Boesch returned to wrestling after World War II, competing in matches across North America. In October 1947, Boesch suffered a broken leg in a car collision with a trailer truck en route from San Antonio, Texas to Corpus Christi, effectively forcing him to retire from in-ring competition. It was at this time that Houston Wrestling promoter Morris Sigel approached him to work for his growing Texas organization. Boesch became an advisor to Sigel as well as a radio announcer, and two years later became the promotion's first television commentator when the show debuted on local television. Boesch's wrestling broadcasts remained a fixture on Houston television for over 30 years, airing on station KHTV channel 39 (now KIAH, a CW Network affiliate).

After Sigel died in 1966 after a long illness, Boesch bought out Houston Wrestling from Sigel's widow. Boesch had essentially been training for this opportunity for 20 years, and he quickly brought the organization to new levels of success and visibility. Under Boesch's leadership, Houston Wrestling quickly attained gained a reputation as one of the top regional wrestling promotions of its time. Promoters such as Gary Hart (World Class Championship Wrestling) and wrestlers such as Barry Darsow would repeatedly praise Boesch's acumen and honesty as a promoter and businessman. Boesch is also credited with the invention of mud wrestling, a concept he devised for a major match between Gus Sonnenberg and Harnam Singh in Seattle, Washington.
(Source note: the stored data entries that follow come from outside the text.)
Lemma branch_loop_last fuel pc c anchors r :
  (length code - pc <= fuel)%nat -> (c <= pc)%nat -> at_instruction pc (pc - c) ->
  branch_loop fuel code source_map id loc pc c anchors = Ret r -> branch_result anchors r (pc - c).
Proof.
  revert pc c anchors. induction fuel as [|fuel IH]; intros pc c anchors Hf Hc Hat; simpl.
  - intros [= <-]. left. split; [done|]. intros ic' ab'. apply (branch_at_end pc); [done|]. apply lookup_ge_None. lia.
  - destruct (code !! pc) as [op|] eqn:Hpc; [|intros [= <-]; left; split; [done|]; intros ic' ab'; by apply (branch_at_end pc)].
    pose proof (lookup_lt_Some _ _ _ Hpc). destruct (at_instruction_next _ _ _ Hat Hpc) as [Hic Hnext].
    assert (forall c', (c' = c + push_size op)%nat -> forall a, branch_loop fuel code source_map id loc (pc + push_size op + 1) c' a = Ret r ->
      branch_result a r (S (pc - c))) as Hrec.
    { intros c' -> a Ha. replace (S (pc - c)) with (pc + push_size op + 1 - (c + push_size op))%nat by lia.
      apply IH; [lia|lia| |done]. by replace (pc + push_size op + 1 - (c + push_size op))%nat with (S (pc - c)) by lia. }
    destruct (is_push op) eqn:Hop.
    + destruct (source_map !! (pc - c)%nat) as [e|] eqn:He;
        [|intros [= <-]; left; split; [done|]; intros ic' ab'; by apply branch_at_source_end].
      destruct (is_in_source_range e loc) eqn:Hr.
      * destruct (code !! (pc + push_size op + 1)%nat) as [next|] eqn:Hn; unfold index; rewrite Hn; simpl; [|done].
        destruct (Z.eqb_spec next OP_JUMPI) as [->|Hne].
        -- destruct (8 <? push_size op)%nat; [done|]. intros Hres%Hrec; [|done].
           eapply branch_result_found; [|exact Hres]. exists pc, op, e. repeat split; try done.
           by replace (pc + push_size op - push_size op + 1)%nat with (pc + 1)%nat by lia.
        -- intros Hres%Hrec; [|done]. apply branch_result_skip; [|done]. intros ab (? & ? & ? & ? & ? & ? & ? & ? & ? & _). simplify_eq; congruence.
      * intros Hres%Hrec; [|done]. apply branch_result_skip; [|done]. intros ab (? & ? & ? & ? & ? & ? & ? & ? & _). simplify_eq; congruence.
    + intros Hres. apply branch_result_skip; [intros ab (? & ? & ? & ? & ? & ? & _); simplify_eq; congruence|].
      assert (push_size op = 0%nat) as H0 by (unfold push_size; by rewrite Hop).
      apply (Hrec c); [lia|]. by rewrite H0, Nat.add_0_r.
Qed.
(* ===== verification/TestExecutor.v ===== *)
(** * The executor of tests (evm/src/executor/mod.rs, builder.rs)

    [Executor] runs calls of a test on its backend, commits them or not, and
    decides whether a call to a test contract succeeded.  revm, its database and
    the inspectors are an interface: what an inspected call returns.

    The flag of a failure in a reverted snapshot is an [Arc<AtomicBool>] of the
    backend, which its clones share: it is not part of an executor here but a cell
    that is passed beside it.  [clone_empty] has a flag of its own. *)
From S2P Require Import Prelude Transaction Hardfork Block Db Validator Executor MultiFork ForkBackend Trace Debug Coverage.
Open Scope Z_scope.

(** ** Data *)
(** The types of the parts that are only passed on, the library functions, and
    the backend. *)
Class TestEvm := {
  TBackend : Type;
  StateChangeset : Type;
  Cheats : Type;
  BroadcastableTransactions : Type;
  Breakpoints : Type;
  Wallet : Type;
  TFuzzer : Type;
  Chisel : Type;
  TAbi : Type;
  no_breakpoints : Breakpoints;
  (** the state of the cheatcodes *)
  broadcastable : Cheats -> option BroadcastableTransactions;
  clear_broadcastable : Cheats -> Cheats;
  breakpoints_of : Cheats -> Breakpoints;
  (** the backend *)
  tb_basic : TBackend -> Address -> result (option AccountInfo.t) string;
  tb_insert_account_info : Address -> AccountInfo.t -> TBackend -> TBackend;
  tb_commit : StateChangeset -> TBackend -> TBackend;
  tb_clone_empty : TBackend -> TBackend;
  tb_add_persistent : Address -> TBackend -> TBackend;
  tb_set_test_contract : Address -> TBackend -> TBackend;
  tb_set_caller : Address -> TBackend -> TBackend;
  (** ABI coding and the text of a revert *)
  return_ok : InstructionResult -> bool;
  decode_revert : list byte -> option TAbi -> InstructionResult -> result string string;
  show_status : InstructionResult -> string;
  raw_code : list byte -> Bytecode;
  code_is_empty : Bytecode -> bool }.

Section TestExecutor.
Context `{!TestEvm}.

Record InspectorStackConfig := mkInspectorConfig {
  cf_cheatcodes : option Cheats; cf_block : BlockEnv.t; cf_gas_price : Z; cf_tracing : bool; cf_debugger : bool;
  cf_fuzzer : option TFuzzer; cf_coverage : bool; cf_trace_printer : bool; cf_chisel_state : option nat }.
Record InspectorData := mkInspectorData {
  id_logs : list Log; id_labels : gmap Address string; id_traces : option CallTraceArena; id_debug : option (list DebugNode);
  id_coverage : option (gmap H256 HitMap); id_gas : option Z; id_cheatcodes : option Cheats; id_script_wallets : list Wallet;
  id_chisel_state : option Chisel }.
(** What an inspected call leaves: the backend (a clone of it for a call that is
    only read), the environment, the result with the refund of a success, the
    changed state, the inspectors, and whether the flag of snapshots was set. *)
Record Inspected := mkInspected {
  in_backend : TBackend; in_env : Env; in_result : ExecutionResult; in_refunded : Z; in_changes : StateChangeset; in_data : InspectorData;
  in_snapshot_failure : bool }.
Together with his nephew Peter Birkholz, Boesch entered Houston Wrestling into affiliations with Mid South Wrestling, World Wrestling Federation, Universal Wrestling Federation, and World Class Championship Wrestling to ensure that top talent from all over the country would appear on his weekly Friday Night shows; he would offer his fans dream matches and one card would see Jack Brisco capture the NWA World Heavyweight Championship from Harley Race on July 20, 1973. As professional wrestling became a major entertainment business in the 1980s, most of Boesch's affiliates joined the National Wrestling Alliance. Boesch eventually shut down Houston Wrestling in favor of signing with Vince McMahon and the World Wrestling Federation, an affiliation that lasted only four months.

After 55 years in the industry as a wrestler, announcer and promoter, Paul Boesch retired on August 28, 1987, due to health concerns. The now-WWE hosted the Paul Boesch Retirement Show in Houston in his honor, which drew a sell-out crowd of 12,000 to the Sam Houston Coliseum. During the show, personal friend and then-Vice President George Bush had a telegram delivered praising Boesch for his lifelong commitment to service. Approximately a year later, he made a brief return and helped Jim Crockett promoting in Houston, and served as a figurehead NWA Board member, soon retiring.

==Death==
Boesch died on March 7, 1989, after suffering a heart attack in Sugar Land, Texas. He was inducted into the Wrestling Observer Newsletter Hall of Fame as a charter member in 1996. He was inducted into the Professional Wrestling Hall of Fame in 2005 as a non-wrestler participant in the business. He was inducted into the WWE Hall of Fame in 2021 as a part of the Legacy wing.

==Legacy==
Paul Boesch's contribution to the wrestling industry has been praised by numerous observers as well as by former wrestlers themselves. WWE commentator Jim Ross has publicly stated that he believes Boesch is worthy of enshrinement in the WWE Hall of Fame. The Professional Wrestling Hall of Fame states that "his influence in professional wrestling cannot be overestimated" due to his expansive promotion of the sport throughout Texas. Through his efforts, Boesch turned Houston into one of the top promotions on the regional wrestling circuit, and in addition to his professional accomplishments, Boesch was active in numerous philanthropic endeavors throughout his life. He was a highly visible fixture in the community during his many years in Houston, serving in charitable organizations like the Boys Club and promoting the benefits and necessity of physical fitness for America's youth.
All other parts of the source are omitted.